The NYPD’s use of DAS is not restricted to suspected criminals or terrorists, and the collected data is retained for upwards of years. And while DAS itself doesn’t incorporate facial recognition, images stored within DAS’ database are subject to facial recognition searches.

The NYPD’s facial recognition program dates back to 2011 with the formation of a unit known as the facial identification section (FIS). Drawing on the DAS database, FIS uses photo-editing tools to generate images of faces partially covered or turned away from cameras in order to find potential matches. Officials have been recorded passing celebrity look-alikes through the database, which the software can’t accurately process. More problematically, the juvenile database integrated with the software reportedly contains images that are years out of date, and studies on similar systems show people with darker skin, women, and young children are routinely misidentified.

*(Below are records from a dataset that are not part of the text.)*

(** All the ways a call can end, with the store it leaves behind. *)
Inductive sino_outcome (h : heap) (data : loc) (q : Q) (rot : string)
    : heap * result loc -> Prop :=
  | out_dangling :
      h !! data = None ->
      sino_outcome h data q rot (h, Raise DanglingRef)
  | out_not_3d a :
      h !! data = Some a -> ndim a <> 3 ->
      sino_outcome h data q rot
        (h, Raise (ValueError "only 3D data is supported"))
  | out_too_large a P R C :
      h !! data = Some a -> shape a = [P; R; C] ->
      (Z.of_nat C <= np_round q)%Z ->
      sino_outcome h data q rot
        (h, Raise (ValueError "overlap must be less than data.shape[2]"))
  | out_negative a P R C :
      h !! data = Some a -> shape a = [P; R; C] ->
      (np_round q < 0)%Z ->
      sino_outcome h data q rot
        (h, Raise (ValueError "only positive overlaps are allowed."))
  | out_left a P R C ov out :
      h !! data = Some a -> shape a = [P; R; C] ->
      np_round q = Z.of_nat ov -> ov < C -> rot = "left"%string ->
      shape out = [P / 2; R; 2 * C - ov] ->
      dtype_of out = dtype_of a ->
      (forall i j k, i < P / 2 -> j < R -> k < 2 * C - ov ->
         item out [i; j; k] = left_cell a (dtype_of a) (P / 2) C ov i j k) ->
      sino_outcome h data q rot
        (<[fresh (dom h) := out]> h, Ok (fresh (dom h)))
  | out_right a P R C ov out :
      h !! data = Some a -> shape a = [P; R; C] ->
      np_round q = Z.of_nat ov -> 0 < ov -> ov < C -> rot = "right"%string ->
      shape out = [P / 2; R; 2 * C - ov] ->
      dtype_of out = dtype_of a ->
      (forall i j k, i < P / 2 -> j < R -> k < 2 * C - ov ->
         item out [i; j; k] = right_cell a (dtype_of a) (P / 2) C ov i j k) ->
      sino_outcome h data q rot
        (<[fresh (dom h) := out]> h, Ok (fresh (dom h)))
  | out_right_no_overlap a P R C :
      h !! data = Some a -> shape a = [P; R; C] ->
      np_round q = 0%Z -> 0 < C -> rot = "right"%string ->
      sino_outcome h data q rot
        (<[fresh (dom h) := NdArray [P / 2; R; 2 * C - 0] (dtype_of a) uninit]> h,
         Raise (ValueError "could not broadcast input array"))
  | out_bad_rotation a P R C ov :
      h !! data = Some a -> shape a = [P; R; C] ->
      np_round q = Z.of_nat ov -> ov < C ->
      rot <> "left"%string -> rot <> "right"%string ->
      sino_outcome h data q rot
        (<[fresh (dom h) := NdArray [P / 2; R; 2 * C - ov] (dtype_of a) uninit]> h,
         Raise (ValueError
                  "rotation parameter must be either 'left' or 'right'")).

(** Two runs end the same way: the same exception, or the same reference
    to arrays of one shape, element type and contents. *)
Definition same_outcome (r1 r2 : heap * result loc) : Prop :=
  match snd r1, snd r2 with
  | Ok o1, Ok o2 =>
      o1 = o2 /\
      exists out1 out2,
        fst r1 !! o1 = Some out1 /\ fst r2 !! o2 = Some out2 /\
        shape out1 = shape out2 /\ dtype_of out1 = dtype_of out2 /\
        as3 out1 ≡ as3 out2
  | Raise e1, Raise e2 => e1 = e2
  | _, _ => False
  end.
End Morph.

(** ** [httomolibgpu/recon/algorithm.py] *)

(** The keyword arguments given to the toolkit's [RecToolsDIRCuPy] and
    [RecToolsIRCuPy] constructors. *)
Record geometry := Geometry {
  DetectorsDimH : Z;
  DetectorsDimV : Z;
  CenterRotOffset : Q;
  AnglesVec : list Q;
  ObjSize : Z;
  device_projector : Z
}.
(** X15. Compressing a segment does not change what queries return. When
    [compressFile] runs on the plain file of a day with nothing failing,
    and no compressed file of that day was there, every query returns
    afterwards the records it returned before, up to the order of records
    with equal timestamps, provided the reader is treated alike under both
    names. *)
Theorem compressFile_keeps_query_results (envc env : Env) (d : string)
    (w : World) (ino : nat) (data : string) (startTime endTime : Time) :
  SortLaws rt ->
  GzipLaws rt ->
  files w !! (d +:+ ".jsonl") = Some (File ino data) ->
  files w !! ((d +:+ ".jsonl") +:+ ".gz") = None ->
  fail_Open envc (d +:+ ".jsonl") = false ->
  fail_Create envc ((d +:+ ".jsonl") +:+ ".gz") = false ->
  fail_Copy envc = None ->
  fail_Flush envc = None ->
  fail_Remove envc (d +:+ ".jsonl") = false ->
  fail_ReadDir env = false ->
  fail_Open env ((d +:+ ".jsonl") +:+ ".gz") = fail_Open env (d +:+ ".jsonl") ->
  fail_Read env ((d +:+ ".jsonl") +:+ ".gz") = fail_Read env (d +:+ ".jsonl") ->
  exists before after,
    storage.Query rt env startTime endTime w = Ok before
    /\ storage.Query rt env startTime endTime
         (storage.compressFile rt envc (d +:+ ".jsonl") w) = Ok after
    /\ slice_elems after ≡ₚ slice_elems before
    /\ Sorted ts_le (slice_elems after).
Proof.
  intros Hsort Hgzip Hsrc Hnogz Hopenc Hcreate Hcopy Hflush Hremove Hdir
    Hopen Hread.
  set (path := d +:+ ".jsonl") in *.
  set (w' := storage.compressFile rt envc path w).
  assert (files w'
          = delete path
              (<[path +:+ ".gz" :=
                   File (created_ino (path +:+ ".gz") w) (gzip_Compress rt data)]>
                 (files w))) as Hfiles.
  { subst w'.
    rewrite (compressFile_files rt envc path w ino data Hsrc Hopenc Hcreate)
      by (by rewrite Hnogz).
    by rewrite Hcopy, Hflush, Hremove. }
  assert (files w' !! path = None) as Hgone
    by (rewrite Hfiles; apply lookup_delete_eq).
  assert (files w' !! (path +:+ ".gz")
          = Some (File (created_ino (path +:+ ".gz") w) (gzip_Compress rt data)))
    as Hgz.
  { rewrite Hfiles, lookup_delete_ne by (symmetry; apply gz_name_ne).
    apply lookup_insert_eq. }
  assert (forall name, name <> path -> name <> path +:+ ".gz" ->
            files w' !! name = files w !! name) as Hother.
  { intros name Hne1 Hne2.
    by rewrite Hfiles, lookup_delete_ne, lookup_insert_ne. }
  destruct (getFilesForTimeRange_spec rt env startTime endTime w Hdir)
    as (paths & Hq & _ & Hnodup & Hmem).
  destruct (getFilesForTimeRange_spec rt env startTime endTime w' Hdir)
    as (paths' & Hq' & _ & Hnodup' & Hmem').
  assert (path +:+ ".gz" ∉ paths) as Hnotin.
  { intros (day & (d' & i & x & _ & _ & Hfile) & _)%Hmem. congruence. }
  assert (paths' ≡ₚ after_compression path <$> paths) as Hperm.
  { apply NoDup_Permutation; [done | |].
    - apply NoDup_fmap_2_strong; [| done].
      intros x y Hx Hy. unfold after_compression.
      destruct (decide (x = path)) as [-> |], (decide (y = path)) as [-> |];
        try done; intros Heq; exfalso; apply Hnotin; congruence.
    - intros name. rewrite list_elem_of_fmap. split.
      + intros (day & (d' & i & x & Hname & Hday & Hfile) & Hover)%Hmem'.
        destruct (decide (name = path +:+ ".gz")) as [-> | Hne].
        * exists path. unfold after_compression. rewrite decide_True by done.
          split; [done |]. apply Hmem. exists day. split; [| done].
          exists d, ino, data. split; [by left |]. split; [| done].
          destruct Hname as [Hname | Hname].
          -- subst path. rewrite string_app_assoc in Hname.
             by apply compressed_name_not_plain in Hname.
          -- subst path. rewrite string_app_assoc in Hname.
             apply string_app_inj_r in Hname. by subst d'.
        * assert (name <> path) as Hne' by (intros ->; congruence).
          exists name. unfold after_compression.
          rewrite decide_False by done. split; [done |].
          apply Hmem. exists day. split; [| done].
          exists d', i, x. rewrite <- (Hother name) by done. done.
      + intros (y & -> & (day & (d' & i & x & Hname & Hday & Hfile) & Hover)%Hmem).
        apply Hmem'. exists day. split; [| done].
        unfold after_compression.
        destruct (decide (y = path)) as [-> | Hne].
        * exists d. eexists _, _. split; [| split; [| exact Hgz]].
          -- right. subst path. by rewrite string_app_assoc.
          -- destruct Hname as [Hname | Hname].
             ++ subst path. apply string_app_inj_r in Hname. by subst d'.
             ++ subst path. symmetry in Hname.
                by apply compressed_name_not_plain in Hname.
        * exists d', i, x. rewrite Hother; [done | done |].
          intros ->. congruence. }
  assert (forall y, y ∈ paths ->
            kept_records rt env w' startTime endTime (after_compression path y)
            = kept_records rt env w startTime endTime y) as Hkept.
  { intros y Hy. unfold after_compression, kept_records, file_text.
    destruct (decide (y = path)) as [-> | Hne].
    - rewrite Hgz, Hsrc, Hopen, Hread, HasSuffix_app, Hgzip.
      subst path. by rewrite plain_not_gz.
    - rewrite Hother; [done | done |]. intros ->. by apply Hnotin. }
  eexists _, _. split; [by apply Query_unfold |].
  split; [by apply Query_unfold |].
  split; [| by apply sort_in_place_sorted].
  rewrite !sort_in_place_perm, !queryLoop_from_nil by done.
  rewrite (flat_map_Permutation _ _ _ Hperm), flat_map_fmap.
  by rewrite (flat_map_ext_elem _ _ _ Hkept).
Qed.
(** X1: a scan on a controller that holds no callback succeeds, stores the
    callback it was given and changes no other field.  It hands 256 requests
    to the transport and nothing else: one module type request per address,
    in increasing order from 0 to 255, each address once, and only the
    request for address 255 carries the completion callback. *)
Theorem scan_requests_every_address (callback : option Callback) (w : World) :
  scan_callback (self w) = None ->
  exists new,
    scan callback w
    = (Ret tt, {| self := with_scan_callback (self w) callback;
                  trace := trace w ++ new |}) /\
    List.length new = 256%nat /\
    sent new
    = map (fun a => (ModuleTypeRequestMessage a,
                     if a =? 255 then Some scan_finished_k else None))
          (map Z.of_nat (seq 0 256)) /\
    NoDup (bus_requests new) /\
    (forall a, In (ModuleTypeRequestMessage a) (bus_requests new) <-> 0 <= a <= 255).
Proof.
  intros Hidle. exists (map scan_request (range 0 256)).
  split; [apply scan_idle, Hidle |].
  split; [now rewrite length_map |].
  split; [rewrite sent_requests; f_equal; now rewrite range_seq |].
  rewrite bus_requests_requests. split.
  - apply nodup_requests, nodup_range.
  - intros a. rewrite in_map_iff. split.
    + intros (x & Hx & Hin). injection Hx as ->. apply in_range in Hin. lia.
    + intros Ha. exists a. split; [reflexivity |]. apply in_range. lia.
Qed.

Lemma scan_requests_every_address_witness :
  exists new,
    scan (Some 7%nat) {| self := one_relay; trace := [] |}
    = (Ret tt, {| self := with_scan_callback one_relay (Some 7%nat);
                  trace := [] ++ new |}) /\
    List.length new = 256%nat /\
    In (ModuleTypeRequestMessage 255) (bus_requests new) /\
    ~ In (ModuleTypeRequestMessage 256) (bus_requests new).
Proof.
  destruct (scan_requests_every_address (Some 7%nat)
              {| self := one_relay; trace := [] |} eq_refl)
    as (new & Hscan & Hlen & _ & _ & Hin).
  exists new. split; [exact Hscan |]. split; [exact Hlen |]. split.
  - apply Hin. lia.
  - intros H. apply Hin in H. lia.
Defined.

(** X2: the guard of [scan] only sees a stored callback.  A scan started
    without a callback stores none, so a second scan right after it goes
    through as well, and the two together put 512 requests on the bus. *)
Theorem scan_without_callback_is_not_guarded (callback : option Callback) (w : World) :
  scan_callback (self w) = None ->
  fst (scan None w) = Ret tt /\
  fst (scan callback (snd (scan None w))) = Ret tt /\
  List.length (bus_requests (trace (snd (scan callback (snd (scan None w))))))
  = (List.length (bus_requests (trace w)) + 512)%nat.
Proof.
  intros Hidle. rewrite (scan_idle None w Hidle). cbn [fst snd].
  rewrite scan_idle by reflexivity. cbn [fst snd trace].
  repeat split.
  rewrite !bus_requests_app, !length_app, !bus_requests_requests, !length_map.
  rewrite range_seq, length_map, length_seq. lia.
Qed.

Lemma scan_without_callback_is_not_guarded_witness :
  fst (scan (Some 7%nat) (snd (scan None {| self := init; trace := [] |}))) = Ret tt /\
  List.length (bus_requests
    (trace (snd (scan (Some 7%nat) (snd (scan None {| self := init; trace := [] |}))))))
  = 512%nat.
Proof.
  destruct (scan_without_callback_is_not_guarded (Some 7%nat)
              {| self := init; trace := [] |} eq_refl) as (_ & H1 & H2).
  split; [exact H1 | exact H2].
Defined.

(** X3: once a callback is stored, whatever calls are made on the
    controller afterwards, every further [scan] raises the "already in
    progress" exception and leaves the world as it found it. *)
Theorem scan_blocked_for_good (reg : list string) (ops : list Op) (w : World)
    (c : Callback) (callback : option Callback) :
  scan_callback (self w) = Some c ->
  scan callback (run_ops reg ops w)
  = (Raise (Exception "Scan already in progress, wait till finished"),
     run_ops reg ops w).
Proof.
  intros Hc. apply scan_active with (c := c).
  now apply scan_callback_is_kept.
Qed.

Lemma scan_blocked_for_good_witness :
  fst (scan None
         (run_ops ["VMB4RYLD"%string]
                  [call_new_message (ModuleTypeMessage 1 8 "VMB4RYLD");
                   call_scan_finished; call_module_loaded]
                  {| self := scanning; trace := [] |}))
  = Raise (Exception "Scan already in progress, wait till finished").
Proof.
  rewrite (scan_blocked_for_good ["VMB4RYLD"%string]
             [call_new_message (ModuleTypeMessage 1 8 "VMB4RYLD");
              call_scan_finished; call_module_loaded]
             {| self := scanning; trace := [] |} 7%nat None eq_refl).
  reflexivity.
Defined.

(** X4: the loaded count is never reset and nothing but [module_loaded]
    changes it: after any run it is the count before the run plus the
    number of calls of [module_loaded] in the run, each of which raises. *)
Theorem loaded_count_counts_calls (reg : list string) (ops : list Op) (w : World) :
  _modules_loaded (self (run_ops reg ops w))
  = _modules_loaded (self w) + loaded_calls ops /\
  (forall w', fst (module_loaded w') = Raise TypeError).
Proof.
  split; [| intros w'; now rewrite module_loaded_raises].
  revert w. induction ops as [| o ops IH]; intros w.
  - cbn [run_ops loaded_calls]. lia.
  - cbn [run_ops]. rewrite IH, exec_loaded_count.
    destruct o;
      try change (loaded_calls (call_module_loaded :: ops)) with (1 + loaded_calls ops);
      cbn [loaded_calls]; lia.
Qed.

Beyond DAS and facial recognition, the NYPD has engaged in various forms of technological surveillance over the past few decades, including cellphone strategies like Stingray phone trackers and cell tower dumps. (Stingrays mimic a wireless cell tower to force all nearby phones and other cellular data devices to connect to it.) The department has reportedly piloted military-grade X-ray vans containing equipment for detecting explosives, and it uses drones that retain footage for a minimum of 30 days to observe pedestrian and vehicle congestion, shootings, “large scale events,” public safety situations, and emergencies.

NYC Mayor Bill de Blasio, who’s expected to sign the POST Act into law, yesterday announced the creation of a database that will track the roughly 1,100 cases involving allegations of police abuse. He said in the coming weeks the city will begin to publish trial decisions and make all disciplinary records accessible online. Moreover, he said he would require the NYPD to release body camera footage and audio within 30 days in cases where an officer has fired a weapon, caused death, or inflicted substantial bodily harm.

“The POST Act is a crucial check on NYPD surveillance on New Yorkers of color and Muslim communities,” STOP founder Albert Fox Cahn said in a statement this week. “For far too long, the NYPD has used federal and private grants to spy on us.”